Copy the records below verbatim, from the first line through the line containing "Definition weavecRtShadowSet (s", inclusive, and output nothing else.

Excerpted data below:

Definition fill (m : Z -> Z) (at_ value n : Z) : Z -> Z :=
  if 16 <? n then memset m at_ value n
  else if 8 <=? n then
    store_le (store_le m at_ 8 (pattern64 value)) (at_ + n - 8) 8 (pattern64 value)
  else if 4 <=? n then
    store_le (store_le m at_ 4 (pattern32 value)) (at_ + n - 4) 4 (pattern32 value)
  else if negb (n =? 0) then
    store1 (store1 (store1 m at_ value) (at_ + (n - 1)) value) (at_ + n / 2) value
  else m.

Definition weavecRtShadowSet (s : shadow) (base size value : Z) : shadow :=
  if negb (weavecRtShadowReady s) || (size =? 0) || negb (weavecRtInWindow s base)
  then s
  else set_byte s (fill (s_byte s) (weavecRtShadowOf s base) value
                        (Z.shiftr (add64 size 15) 4)).

(** What the shadow's writers ask of the system: the page size and whether
    [mmap] with [MAP_FIXED] maps a range afresh. *)
Class Pages := {
  pageBytes : Z;
  remaps : Z -> Z -> bool
}.

Section Writers.
Context {P : Pages}.

(** [(x + pageBytes - 1) & ~(pageBytes - 1)]. *)
Definition page_up (x : Z) : Z :=
  Z.land (sub64 (add64 x pageBytes) 1) (Z.lnot (pageBytes - 1)).
Definition page_down (x : Z) : Z := Z.land x (Z.lnot (pageBytes - 1)).

Definition weavecRtShadowClear (s : shadow) (low high : Z) : shadow :=
  if negb (weavecRtShadowReady s) || (high <=? low)
     || negb (weavecRtInWindow s low) || negb (weavecRtInWindow s (sub64 high 1))
  then s
  else
    let start := weavecRtShadowOf s low in
    let bytes := sub64 (Z.shiftr (add64 high 15) 4) (Z.shiftr low 4) in
    let first := page_up start in
    let last := page_down (add64 start bytes) in
    if (bytes <? 4 * pageBytes) || (last <=? first)
       || negb (remaps first (last - first))
    then set_byte s (memset (s_byte s) start WeavecRtShadowAddressable bytes)
    else
      (* fresh pages read zero *)
      let m := fill_bytes (s_byte s) first (last - first) 0 in
      let m := memset m start WeavecRtShadowAddressable (sub64 first start) in
      set_byte s (memset m last WeavecRtShadowAddressable (sub64 (add64 start bytes) last)).

Definition weavecRtShadowObject (s : shadow) (base size tail color : Z) : shadow :=
  let whole := Z.shiftr size 4 in
  let rest := Z.land size 15 in
  if negb (weavecRtShadowReady s) || negb (weavecRtInWindow s base) then s
  else
    let color' := if 4 * pageBytes <=? whole then 0 else color in
    let s' :=
      if 4 * pageBytes <=? whole then
        weavecRtShadowClear s base (add64 base (Z.shiftl whole 4))
      else if negb (whole =? 0) then
        set_byte s (fill (s_byte s) (weavecRtShadowOf s base) color' whole)
      else s in
    if negb (rest =? 0) then
      set_byte s' (store1 (s_byte s') (weavecRtShadowOf s' (add64 base (Z.shiftl whole 4)))
                          (weavecRtShadowPartialOf color' rest))
    else if size =? 0 then
      set_byte s' (store1 (s_byte s') (weavecRtShadowOf s' base) tail)
    else s'.
End Writers.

End of Excerpted data.

The completed task →
Definition fill (m : Z -> Z) (at_ value n : Z) : Z -> Z :=
  if 16 <? n then memset m at_ value n
  else if 8 <=? n then
    store_le (store_le m at_ 8 (pattern64 value)) (at_ + n - 8) 8 (pattern64 value)
  else if 4 <=? n then
    store_le (store_le m at_ 4 (pattern32 value)) (at_ + n - 4) 4 (pattern32 value)
  else if negb (n =? 0) then
    store1 (store1 (store1 m at_ value) (at_ + (n - 1)) value) (at_ + n / 2) value
  else m.

Definition weavecRtShadowSet (s : shadow) (base size value : Z) : shadow :=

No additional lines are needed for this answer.